Copy out each line from the start of the material below until the line with "assignee := default", that line included.

---

(** [{ ...base, ...p }]: properties of [p] overwrite, the others stay. *)
Definition spread (base : t) (p : partial) : t :=
  {| state := default (state base) (state_opt p);
     assignee := default (assignee base) (assignee_opt p);
     label := default (label base) (label_opt p);
     sort := default (sort base) (sort_opt p);
     direction := default (direction base) (direction_opt p) |}.

End Filters.

(** Actions of the two slices.  The [Pending]/[Fulfilled]/[Rejected] triples
    are the lifecycle actions of the asynchronous thunks; a rejected action
    carries the serialised error. *)
Inductive IssuesAction : Type :=
| setFilters (payload : Filters.partial)
| clearError
| clearIssues
| updateIssueAutomationStatus (issueNumber : Z) (status : AutomationStatus.t)
| fetchIssues_pending
| fetchIssues_fulfilled (payload : list GitHubIssue.t)
| fetchIssues_rejected (error : JsError)
| retryAutomation_pending
| retryAutomation_fulfilled (issueNumber : Z) (status : string)
| retryAutomation_rejected (error : JsError).

Inductive RepositoryAction : Type :=
| setSelectedRepository (payload : option Repository.t)
| repositories_clearError
| fetchRepositories_pending
| fetchRepositories_fulfilled (payload : list Repository.t)
| fetchRepositories_rejected (error : JsError)
| addRepository_pending
| addRepository_fulfilled (payload : Repository.t)
| addRepository_rejected (error : JsError)
| deleteRepository_pending
| deleteRepository_fulfilled (payload : string)
| deleteRepository_rejected (error : JsError).

Inductive Action : Type :=
| IssuesA (a : IssuesAction)
| RepositoriesA (a : RepositoryAction).

(* ===================================================================== *)
(** ** Requests, responses and the program monad                         *)
(* ===================================================================== *)

Module Http.

Inductive Method : Type := GET | POST | DELETE.

(** The JSON body sent along with a create-repository request. *)
Record RepoData : Type := {
  rd_name : string;
  rd_full_name : string;
  rd_description : option string;
  rd_url : string
}.

Record Request : Type := {
  method : Method;
  url : string;
  headers : list (string * string);
  data : option RepoData
}.

(** What a response body parses to.  The bodies are those of the endpoints'
    contracts: an array of issue-shaped objects; an object whose
    [automation_statuses] is a dictionary of statuses ([Some]) or is missing
    or falsy ([None]); an object with [success] and a repository or an
    optional message; the JSON value [null]; [OtherBody], a JSON value other
    than [null] that has none of the properties the code reads; and a body
    that is not JSON.  An [automation_statuses] holding something else than
    statuses (a string, an array of other values) has no constructor. *)
Inductive Body : Type :=
| IssuesBody (items : list GitHubIssue.t)
| AutomationBody (automation_statuses : option (gmap string AutomationStatus.t))
| RepositoryCreated (repository : Repository.t)     (* success: true *)
| RepositoryRefused (message : option string)       (* success: false *)
| NullBody
| OtherBody
| InvalidBody.

Record Response : Type := {
  status : Z;
  statusText : string;
  body : Body
}.

(** [response.ok] *)
Definition ok (r : Response) : bool := (200 <=? status r) && (status r <=? 299).

(** A request either gets a response or fails in transport. *)
Inductive Outcome : Type :=
| Responded (r : Response)
| NetworkFailure.

Definition Network : Type := Request -> Outcome.

End Http.
Export Http.

(** Everything a handler does that an observer can see. *)
Inductive Event : Type :=
| Sent (req : Request)
| Dispatched (a : Action)
| ConsoleWarn (label : string) (e : option JsError)
| ConsoleError (label : string) (e : option JsError)
| ToastError (msg : string)
| ToastSuccess (msg : string)
| SetIsValidating (b : bool)
| SetSelectedRepoFromBrowser_null
| SetIsAddDialogOpen (b : bool).

(** Programs: return, throw, await a request, or emit an event. *)
Inductive Prog (A : Type) : Type :=
| Ret (a : A)
| Throw (e : JsError)
| Await (req : Request) (k : Outcome -> Prog A)
| Emit (ev : Event) (k : Prog A).
Arguments Ret {A} a.
Arguments Throw {A} e.
Arguments Await {A} req k.
Arguments Emit {A} ev k.

Fixpoint bind {A B} (p : Prog A) (f : A -> Prog B) : Prog B :=
  match p with
  | Ret a => f a
  | Throw e => Throw e
  | Await req k => Await req (fun o => bind (k o) f)
  | Emit ev k => Emit ev (bind k f)
  end.

(** [try { p } catch (e) { h e }] *)
Fixpoint try_catch {A} (p : Prog A) (h : JsError -> Prog A) : Prog A :=
  match p with
  | Ret a => Ret a
  | Throw e => h e
  | Await req k => Await req (fun o => try_catch (k o) h)
  | Emit ev k => Emit ev (try_catch k h)
  end.

(** [try { p } finally { f }] where [f] neither returns nor throws. *)
Fixpoint finally {A} (p : Prog A) (f : Prog unit) : Prog A :=
  match p with
  | Ret a => bind f (fun _ => Ret a)
  | Throw e => bind f (fun _ => Throw e)
  | Await req k => Await req (fun o => finally (k o) f)
  | Emit ev k => Emit ev (finally k f)
  end.

Declare Scope prog_scope.
Delimit Scope prog_scope with prog.
Notation "x <- p ;; q" := (bind p (fun x => q))
  (at level 100, p at next level, right associativity) : prog_scope.
Notation "p ;;; q" := (bind p (fun _ => q))
  (at level 100, right associativity) : prog_scope.

Definition emit (ev : Event) : Prog unit := Emit ev (Ret tt).

(** How a program ended. *)
Inductive Result (A : Type) : Type :=
| Returned (a : A)
| Thrown (e : JsError).
Arguments Returned {A} a.
Arguments Thrown {A} e.

(** Run a program against a network: its result and its trace, oldest first. *)
Fixpoint run {A} (net : Network) (p : Prog A) : Result A * list Event :=
  match p with
  | Ret a => (Returned a, [])
  | Throw e => (Thrown e, [])
  | Await req k => let r := run net (k (net req)) in (r.1, Sent req :: r.2)
  | Emit ev k => let r := run net k in (r.1, ev :: r.2)
  end.

(** The requests in a trace. *)
Definition requests (tr : list Event) : list Request :=
  omap (fun ev => match ev with Sent r => Some r | _ => None end) tr.

(** [fetch(url, init)]: rejects with a [TypeError] when the transport fails,
    resolves with the response otherwise (whatever its status).  The text of
    the [TypeError] is the platform's; the one written here is Chromium's. *)
Definition fetch (req : Request) : Prog Response :=
  Await req (fun o =>
    match o with
    | Responded r => Ret r
    | NetworkFailure => Throw (TypeError "Failed to fetch")
    end).

(** [response.json()]: rejects when the body is not JSON. *)
Definition json (r : Response) : Prog Body :=
  match body r with
  | InvalidBody => Throw (SyntaxError "Unexpected token")
  | b => Ret b
  end.

(** [import.meta.env] *)
Record Env : Type := {
  VITE_GITHUB_TOKEN : option string;
  VITE_API_BASE_URL : option string
}.

(** What the toolkit's error serialiser keeps of a thrown value: a plain
    object with the message. *)
Definition serializeError (e : JsError) : JsError := Plain (message e).

(** [createAsyncThunk]: dispatch [pending], run the payload creator, then
    dispatch [fulfilled] with what it returned or [rejected] with the
    serialised error of what it threw.  The dispatched thunk never throws. *)
Definition createAsyncThunk {A} (pending : Action) (fulfilled : A -> Action)
    (rejected : JsError -> Action) (payloadCreator : Prog A) : Prog (Result A) :=
  (emit (Dispatched pending) ;;;
   try_catch
     (a <- payloadCreator ;;
      emit (Dispatched (fulfilled a)) ;;;
      Ret (Returned a))
     (fun e =>
      emit (Dispatched (rejected (serializeError e))) ;;;
      Ret (Thrown (serializeError e))))%prog.

(** [.unwrap()] on a dispatched thunk. *)
Definition unwrap {A} (r : Result A) : Prog A :=
  match r with
  | Returned a => Ret a
  | Thrown e => Throw e
  end.

(* ===================================================================== *)
(** ** The issues slice ([store/slices/issuesSlice.ts])                   *)
(* ===================================================================== *)

Module IssuesSlice.

Import GitHubIssue.

Record IssuesState : Type := mk {
  issues : list GitHubIssue.t;
  loading : bool;
  error : option string;           (* null when there is none *)
  filters : Filters.t
}.

Definition initialState : IssuesState :=
  {| issues := []; loading := false; error := None;
     filters := {| Filters.state := Filters.all; Filters.assignee := "";
                   Filters.label := ""; Filters.sort := Filters.created;
                   Filters.direction := Filters.desc |} |}.

(** An object (here: the status dictionary) is truthy even when empty. *)
#[local] Instance truthy_dict {V} : Truthy (gmap string V) := fun _ => true.

(** Lines 42-58: the query parameters. *)
Definition query (filters : option Filters.partial) : URLSearchParams.t :=
  let params := URLSearchParams.new in
  let params :=
    match optional_chain filters Filters.state_opt with
    | Some s =>
        if truthy s && negb (bool_decide (s = Filters.all))
        then URLSearchParams.append "state" (Filters.StateFilter_string s) params
        else params
    | None => params
    end in
  let params :=
    match optional_chain filters Filters.assignee_opt with
    | Some a => if truthy a then URLSearchParams.append "assignee" a params else params
    | None => params
    end in
  let params :=
    match optional_chain filters Filters.label_opt with
    | Some l => if truthy l then URLSearchParams.append "labels" l params else params
    | None => params
    end in
  let params :=
    URLSearchParams.append "sort"
      (Filters.SortKey_string (or_default (optional_chain filters Filters.sort_opt) Filters.created))
      params in
  let params :=
    URLSearchParams.append "direction"
      (Filters.Direction_string (or_default (optional_chain filters Filters.direction_opt) Filters.desc))
      params in
  URLSearchParams.append "per_page" "100" params.

(** Line 60. *)
Definition issues_url (owner repo : string) (filters : option Filters.partial) : string :=
  "https://api.github.com/repos/" +:+ owner +:+ "/" +:+ repo +:+ "/issues?"
  +:+ URLSearchParams.toString (query filters).

(** Lines 62-70. *)
Definition issues_request (env : Env) (owner repo : string)
    (filters : option Filters.partial) : Request :=
  {| method := GET;
     url := issues_url owner repo filters;
     headers :=
       ("Accept", "application/vnd.github.v3+json")
       :: match VITE_GITHUB_TOKEN env with
          | Some tok => if truthy tok then [("Authorization", "token " +:+ tok)] else []
          | None => []
          end;
     data := None |}.

(** Lines 80-82: keep the items whose [pull_request] is falsy. *)
Definition without_pull_requests (items : list GitHubIssue.t) : list GitHubIssue.t :=
  List.filter (fun item => negb (truthy (pull_request item))) items.

(** [data.filter(...)]: only an array has [filter]. *)
Definition filter_data (data : Body) : Prog (list GitHubIssue.t) :=
  match data with
  | IssuesBody items => Ret (without_pull_requests items)
  | _ => Throw (TypeError "data.filter is not a function")
  end.

(** Lines 86-88. *)
Definition automation_request (owner repo : string) : Request :=
  {| method := GET;
     url := "http://localhost:8000/automation-status/" +:+ owner +:+ "/" +:+ repo;
     headers := [];
     data := None |}.

(** Line 92: [automationData.automation_statuses || {}]. *)
Definition automation_statuses_of (automationData : Body)
    : Prog (gmap string AutomationStatus.t) :=
  match automationData with
  | AutomationBody m => Ret (or_default m empty)
  | NullBody => Throw (TypeError "Cannot read properties of null")
  | _ => Ret empty
  end.

(** Lines 96-98: one issue of the merge. *)
Definition merge_one (automationStatuses : gmap string AutomationStatus.t)
    (issue : GitHubIssue.t) : GitHubIssue.t :=
  with_automation_status
    (or_null (automationStatuses !! toString (number issue))) issue.

(** Lines 95-99: the merge step. *)
Definition merge (automationStatuses : gmap string AutomationStatus.t)
    (issues : list GitHubIssue.t) : list GitHubIssue.t :=
  map (merge_one automationStatuses) issues.

(** Lines 33-106: the payload creator.  The [try] block yields [Some] when it
    returns from the function and [None] when control falls out of it. *)
Definition fetchIssues_payload (env : Env) (owner repo : string)
    (filters : option Filters.partial) : Prog (list GitHubIssue.t) :=
  (response <- fetch (issues_request env owner repo filters) ;;
   if negb (ok response) then
     Throw (Error ("GitHub API error: " +:+ toString (status response) +:+ " "
                   +:+ statusText response))
   else
     data <- json response ;;
     issues <- filter_data data ;;
     early <-
       try_catch
         (automationResponse <- fetch (automation_request owner repo) ;;
          if ok automationResponse then
            automationData <- json automationResponse ;;
            automationStatuses <- automation_statuses_of automationData ;;
            Ret (Some (merge automationStatuses issues))
          else Ret None)
         (fun error =>
          emit (ConsoleWarn "Failed to fetch automation statuses:" (Some error)) ;;;
          Ret None) ;;
     match early with
     | Some merged => Ret merged
     | None => Ret issues
     end)%prog.

Definition fetchIssues (env : Env) (owner repo : string)
    (filters : option Filters.partial) : Prog (Result (list GitHubIssue.t)) :=
  createAsyncThunk (IssuesA fetchIssues_pending)
    (fun p => IssuesA (fetchIssues_fulfilled p))
    (fun e => IssuesA (fetchIssues_rejected e))
    (fetchIssues_payload env owner repo filters).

---

[WRITTEN RESPONSE]
(** [{ ...base, ...p }]: properties of [p] overwrite, the others stay. *)
Definition spread (base : t) (p : partial) : t :=
  {| state := default (state base) (state_opt p);
     assignee := default (assignee base) (assignee_opt p);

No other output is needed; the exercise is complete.